The new four-year grant, awarded by the National Institute of Biomedical Imaging and Bioengineering at the National Institutes of Health, tasks Rensselaer professor Suvranu De and his team of researchers with developing new hardware and software that effectively trains surgeons to perform these fundamental tasks. In addition, they are to objectively assesses the performance of physicians who are seeking to become certified in laparoscopic surgery.
A new virtual reality simulator will be developed to adhere to the standard and recommendations laid out in the Fundamentals of Laparoscopic Surgery – a comprehensive program being developed by a joint committee of the Society of American Gastrointestinal Endoscopic Surgery (SAGES) and the American College of Surgeons (ACS) for training and credentialing surgeons.

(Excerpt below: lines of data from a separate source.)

(** What Reap does. *)
Lemma Reap_spec b qs limit now :
  WF b → closed b = false → 0 < limit →
  ∃ cands : list (string * Z),
    Sorted (by_key (λ e, (e.2, e.1))) cands ∧ NoDup cands.*1 ∧
    (∀ id d, (id, d) ∈ cands ↔
       ∃ j, jobs b !! id = Some j ∧ State_ j = StateActive ∧ Deadline j = d ∧ d ≤ now ∧
            (qs = [] ∨ Queue j ∈ qs)) ∧
    let taken := (take (Z.to_nat limit) cands).*1 in
    let '(b', r) := Reap qs limit now b in
    r = Ok (Z.of_nat (length taken)) ∧
    (∀ id, jobs b' !! id = if decide (id ∈ taken) then reaped <$> jobs b !! id else jobs b !! id) ∧
    (∀ q, pend b' q = reverse (filter (λ id, requeued_to b q id = true) taken) ++ pend b q) ∧
    dead b' = dead b ++ filter (λ id, spent b id = true) taken ∧
    (∀ id, active b' !! id = if decide (id ∈ taken) then None else active b !! id).
Proof.
  intros Hwf Hop Hl. unfold Reap, checkOpen. rewrite Hop, bool_decide_eq_false_2 by lia.
  destruct (reap_cands_ok now (list_to_set qs) b) as [Hnd Hin].
  set (cands := reap_order _) in *. exists cands.
  assert (∀ id d, (id, d) ∈ cands ↔
    ∃ j, jobs b !! id = Some j ∧ State_ j = StateActive ∧ Deadline j = d ∧ d ≤ now ∧
         (qs = [] ∨ Queue j ∈ qs)) as Hcands.
  { intros id d. rewrite Hin, reapable_true. simpl.
    destruct (wf_at _ Hwf id) as [[_ Ha _ _ _] _]. rewrite Ha.
    destruct (jobs b !! id) as [j|]; simpl; [|naive_solver].
    destruct (String.eqb_spec (State_ j) StateActive); naive_solver. }
  split_and!; [apply Sorted_merge_sort, _|done|done|].
  rewrite reap_loop_foldl; [|done|].
  2:{ intros [i d] (j & Hj & _)%Hcands. by exists j. }
  rewrite Z.sub_0_r, Z.add_0_l. split; [done|]. apply reap_foldl_spec.
  - rewrite fmap_take. eapply sublist_NoDup; [exact Hnd|apply sublist_take].
  - intros id ([i d] & -> & Hid)%list_elem_of_fmap.
    apply subseteq_take in Hid. apply Hcands in Hid as (j & Hj & _). exists j. split; [done|].
    destruct (wf_at _ Hwf i) as [_ Hok]. by destruct (Hok j Hj).
Qed.

(** ** Properties *)

(** C7: recovery of expired leases is exact. One call of Reap takes the jobs whose lease
    deadline has passed, of the wanted queues (all queues if none is named), oldest
    deadline first with ties by identifier, [limit] of them at most, and returns how many.
    Each of them loses its lease; if it has attempts left it goes back to the head of its
    queue, otherwise to the end of the dead-letter list; every other job is untouched. *)
Theorem reap_exact b qs limit now :
  reachable b → closed b = false → 0 < limit →
  ∃ cands : list (string * Z),
    Sorted (by_key (λ e, (e.2, e.1))) cands ∧ NoDup cands.*1 ∧
    (∀ id d, (id, d) ∈ cands ↔
       ∃ j, jobs b !! id = Some j ∧ State_ j = StateActive ∧ Deadline j = d ∧ d ≤ now ∧
            (qs = [] ∨ Queue j ∈ qs)) ∧
    let taken := (take (Z.to_nat limit) cands).*1 in
    let '(b', r) := Reap qs limit now b in
    r = Ok (Z.of_nat (length taken)) ∧
    (∀ id, jobs b' !! id = if decide (id ∈ taken) then reaped <$> jobs b !! id else jobs b !! id) ∧
    (∀ q, pend b' q = reverse (filter (λ id, requeued_to b q id = true) taken) ++ pend b q) ∧
    dead b' = dead b ++ filter (λ id, spent b id = true) taken ∧
    (∀ id, active b' !! id = if decide (id ∈ taken) then None else active b !! id).
Proof. intros Hr. by apply Reap_spec, reachable_WF. Qed.

Lemma reap_exact_witness :
  ∃ cands : list (string * Z),
    ("a", 140) ∈ cands ∧
    (Reap ["mail"] 10 140 demo).2 = Ok (Z.of_nat (length (take 10 cands).*1)).
Proof.
  destruct (reap_exact demo ["mail"] 10 140 demo_reachable) as (cands & _ & _ & Hc & H);
    [reflexivity|lia|].
  exists cands. split.
  - apply Hc. eexists. split; [vm_compute; reflexivity|].
    split_and!; [reflexivity|reflexivity|lia|right; apply list_elem_of_here].
  - destruct (Reap ["mail"] 10 140 demo) as [b' r]. exact (proj1 H).
Defined.

(** Promotion is exact. One call of Promote takes the scheduled jobs whose run time,
    and the retries whose retry time, has come, in order of that time with ties by
    identifier, [limit] of them at most, and returns how many. Each is appended, in that
    order, to the end of its own queue as pending and leaves the set it waited in; every
    other job is untouched. *)
Theorem promote_exact b limit now :
  reachable b → closed b = false → 0 < limit →
  ∃ cands : list candidate,
    Sorted (by_key (λ c, (c_due c, c_id c))) cands ∧ NoDup (c_id <$> cands) ∧
    (∀ id d, (mkCandidate id d InScheduled ∈ cands ↔ d ≤ now ∧ scheduled b !! id = Some d) ∧
             (mkCandidate id d InRetry ∈ cands ↔ d ≤ now ∧ retry b !! id = Some d)) ∧
    let taken := take (Z.to_nat limit) cands in
    let '(b', r) := Promote limit now b in
    r = Ok (Z.of_nat (length taken)) ∧
    (∀ id, jobs b' !! id = if decide (id ∈ c_id <$> taken)
                           then set_State StatePending <$> jobs b !! id else jobs b !! id) ∧
    (∀ q, pend b' q = pend b q ++ filter (λ id, of_queue b q id = true) (c_id <$> taken)) ∧
    (∀ id, if decide (id ∈ c_id <$> taken)
           then scheduled b' !! id = None ∧ retry b' !! id = None
           else scheduled b' !! id = scheduled b !! id ∧ retry b' !! id = retry b !! id).
Proof.
  intros Hwf%reachable_WF Hop Hl. unfold Promote, checkOpen.
  rewrite Hop, bool_decide_eq_false_2 by lia.
  destruct (promote_cands_ok now b Hwf) as [Hnd Hin].
  set (cands := promote_order _) in *. exists cands.
  assert (∀ c, c ∈ cands → in_due b c) as Hdue.
  { intros c [_ Hc]%Hin. unfold in_due. destruct (c_set c); by rewrite Hc. }
  split_and!; [apply Sorted_merge_sort, _|done|intros id d; split; apply Hin|].
  rewrite promote_loop_foldl; [|done|].
  2:{ intros c Hc%Hdue. destruct (in_due_state b c Hwf Hc) as (j & -> & _). by eexists. }
  rewrite Z.sub_0_r, Z.add_0_l. set (taken := take _ cands).
  assert (∀ c, c ∈ taken → in_due b c) as Htk by (intros c Hc%subseteq_take; by apply Hdue).
  destruct (promote_foldl_spec taken b) as (H1 & H2 & H3).
  { unfold taken. rewrite fmap_take. eapply sublist_NoDup; [exact Hnd|apply sublist_take]. }
  { intros c Hc%Htk. destruct (in_due_state b c Hwf Hc) as (j & -> & _). by eexists. }
  split_and!; [done..|]. intros id. case_decide as Hid; [|by apply H3].
  assert (WF (foldl promote_step b taken)) as Hwf'.
  { pose proof (WF_promote_loop limit 0 cands b Hwf Hnd Hdue) as HW.
    rewrite promote_loop_foldl, Z.sub_0_r in HW; [exact HW|done|]. intros c Hc%Hdue.
    destruct (in_due_state b c Hwf Hc) as (j & -> & _). by eexists. }
  destruct (wf_at _ Hwf' id) as [[_ _ Hs Hr _] _]. rewrite H1, decide_True in Hs, Hr by done.
  apply list_elem_of_fmap in Hid as (c & -> & Hc%Htk).
  destruct (in_due_state b c Hwf Hc) as (j & Hj & _). rewrite Hj in Hs, Hr.
  split; [by rewrite Hs|]. apply is_Some_None_iff. by rewrite Hr.
Qed.
Lemma memory_law_valid i now j b :
  open_ok b → (Enqueue i now (Some j) b).2 = None → Queue j ≠ "" ∧ Type_ j ≠ "".
Proof.
  intros _. unfold Enqueue.
  destruct (String.eqb_spec (Queue j) ""); [done|]. by destruct (String.eqb_spec (Type_ j) "").
Qed.

Lemma memory_law_lease now vt : clock_ok now → 0 < vt → now + vt - 2 * Millisecond < now + vt ≤ now + vt.
Proof. unfold_durations. lia. Qed.

#[export] Instance memory_laws : BrokerLaws Broker := {|
  law_inv := open_ok;
  job_at := λ b id, jobs b !! id;
  lease_deadline := Z.add;
  law_lease := memory_law_lease;
  law_enqueue := memory_law_enqueue;
  law_enqueue_valid := memory_law_valid;
  law_dequeue := memory_law_dequeue;
  law_ack w id _ := memory_law_ack w id;
  law_nack w id t r _ := memory_law_nack w id t r;
  law_kill w id r _ := memory_law_kill w id r;
  law_extend := memory_law_extend
|}.

(** ** Cron *)

Lemma DueCron_spec limit now b :
  closed b = false → 0 < limit →
  ∃ all, DueCron limit now b = Ok (take (Z.to_nat limit) all) ∧
    Sorted (by_key (λ d, (due_FireAt d, due_ID d))) all ∧ NoDup (due_ID <$> all) ∧
    ∀ d, d ∈ all ↔ cron b !! due_ID d = Some (due_FireAt d) ∧ due_FireAt d ≤ now.
Proof.
  intros Hop Hl. unfold DueCron, checkOpen. rewrite Hop, bool_decide_eq_false_2 by lia.
  set (l := _ <$> filter _ _). exists (merge_sort (by_key (λ d, (due_FireAt d, due_ID d))) l).
  split_and!.
  - case_bool_decide; [done|]. by rewrite take_ge by lia.
  - apply Sorted_merge_sort, _.
  - rewrite merge_sort_Permutation. unfold l. rewrite <- list_fmap_compose. apply NoDup_filter_entries.
  - intros d. rewrite merge_sort_Permutation. unfold l. rewrite list_elem_of_fmap.
    setoid_rewrite elem_of_filter_entries. setoid_rewrite After_false. split.
    + intros (e & -> & Hle & He). done.
    + intros [Hd Hle]. exists (due_ID d, due_FireAt d). by destruct d.
Qed.

(** An open broker. *)
Definition is_open (b : Broker) : Prop := closed b = false.

Lemma memory_law_due limit now b :
  is_open b → 0 < limit → clock_ok now →
  ∃ due, DueCron limit now b = Ok due ∧ is_open b ∧ (∀ id, cron b !! id = cron b !! id) ∧
    ∀ d, d ∈ due → cron b !! due_ID d = Some (due_FireAt d) ∧ due_FireAt d ≤ now ∧ due_FireAt d = due_FireAt d.
Proof.
  intros Hop Hl _. destruct (DueCron_spec limit now b Hop Hl) as (all & -> & _ & _ & Hall).
  eexists. split_and!; try done. intros d Hd%subseteq_take. apply Hall in Hd as [? ?]. done.
Qed.

Lemma memory_law_claim id fired next b :
  is_open b → id ≠ "" → fired = fired →
  let '(b', r) := ClaimCron id fired next b in
  if decide (cron b !! id = Some fired)
  then r = Ok true ∧ cron b' !! id = Some next ∧
       (∀ id', id' ≠ id → cron b' !! id' = cron b !! id') ∧ is_open b'
  else r = Ok false ∧ b' = b.
Proof.
  unfold is_open. intros Hop _ _. unfold ClaimCron, checkOpen. rewrite Hop.
  destruct (cron b !! id) as [t|] eqn:Ht; [|by rewrite decide_False].
  destruct (Equal t fired) eqn:He; simpl.
  - apply Equal_spec in He as ->. rewrite decide_True by done.
    split_and!; [done|apply lookup_insert_eq| |done].
    intros id' Hne. by apply lookup_insert_ne.
  - rewrite decide_False; [done|]. intros [= ->]. by rewrite (proj2 (Equal_spec fired fired)) in He.
Qed.

Lemma memory_law_schedule id t b :
  is_open b → id ≠ "" →
  let '(b', r) := ScheduleCronIfAbsent id t b in
  match cron b !! id with
  | Some _ => r = Ok false ∧ b' = b
  | None => r = Ok true ∧ cron b' !! id = Some t ∧
            (∀ id', id' ≠ id → cron b' !! id' = cron b !! id') ∧ is_open b'
  end.
Proof.
  unfold is_open. intros Hop Hid. apply eqb_false_iff in Hid.
  unfold ScheduleCronIfAbsent, checkOpen. rewrite Hid, Hop.
  destruct (cron b !! id) as [u|] eqn:Ht; [done|].
  split_and!; [done|apply lookup_insert_eq| |done]. intros id' Hne. by apply lookup_insert_ne.
Qed.

Lemma memory_law_stored t : t - Millisecond < t ≤ t.
Proof. unfold_durations. lia. Qed.

#[export] Instance memory_cron_laws : CronLaws Broker := {|
  cron_inv := is_open;
  fire_time := λ b id, cron b !! id;
  stored_time := λ t, t;
  law_stored := memory_law_stored;
  law_due := memory_law_due;
  law_claim id fired next _ b Hop Hid Hst _ := memory_law_claim id fired next b Hop Hid Hst;
  law_schedule id t _ b Hop Hid _ := memory_law_schedule id t b Hop Hid
|}.

Lemma memory_law_enqueue_cron i now j b :
  is_open b → let b' := (Enqueue i now j b).1.1 in is_open b' ∧ ∀ id, cron b' !! id = cron b !! id.
Proof.
  intros Hop. pose proof (aux_fields _ _ (exec_jobs_aux now (OpEnqueue i j) b)) as (Hc & Hcr & _).
  cbn [exec] in Hc, Hcr. split; [exact (eq_trans Hc Hop)|]. intros id. by rewrite Hcr.
Qed.

#[export] Instance memory_scheduler_laws : SchedulerLaws Broker := {|
  law_enqueue_cron := memory_law_enqueue_cron
|}.

(** ** Properties *)

(** The entries DueCron returns are the stored cron entries whose fire time has come,
    each once, ordered by fire time with ties by identifier, cut to the limit. *)
Theorem due_cron_exact b limit now :
  closed b = false → 0 < limit →
  ∃ all, DueCron limit now b = Ok (take (Z.to_nat limit) all) ∧
    Sorted (by_key (λ d, (due_FireAt d, due_ID d))) all ∧ NoDup (due_ID <$> all) ∧
    ∀ d, d ∈ all ↔ cron b !! due_ID d = Some (due_FireAt d) ∧ due_FireAt d ≤ now.
Proof. apply DueCron_spec. Qed.

Lemma due_cron_exact_witness :
  ∃ all, DueCron 5 600 (exec 1 (OpScheduleCronIfAbsent "daily" 500) New) = Ok (take 5 all) ∧
         mkDueCronEntry "daily" 500 ∈ all.
Proof.
  destruct (due_cron_exact (exec 1 (OpScheduleCronIfAbsent "daily" 500) New) 5 600)
    as (all & Heq & _ & _ & Hall); [reflexivity|lia|].
  exists all. split; [exact Heq|]. apply Hall. split; [vm_compute; reflexivity|simpl; lia].
Defined.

The new system features real laparoscopic tools, which are connected to equipment nearly identical to that used in actual surgical situations. Realistic computer-generated models of the simulation scene are displayed on a monitor, and the users interact with simulation both visually and using their sense of touch. The haptics technology ensures that a physician cutting or stitching tissue with the simulator will feel with their hands the lifelike toughness, sponginess, and resistance of virtual tissue. By pairing haptics with automation, the simulator will also be able to literally guide the hands of trainees, so they can see and feel the correct movements as they learn specific surgical tasks. The research team plans to make these simulations available over the Internet.
This new testing and training system will employ haptic technology, or touch feedback, which realistically replicates the sensation a surgeon would feel in his or her hands during an actual procedure. De, an expert in multiscale computer modeling and haptics, is joined by researchers at Beth Israel Deaconess Medical Center and Tufts University.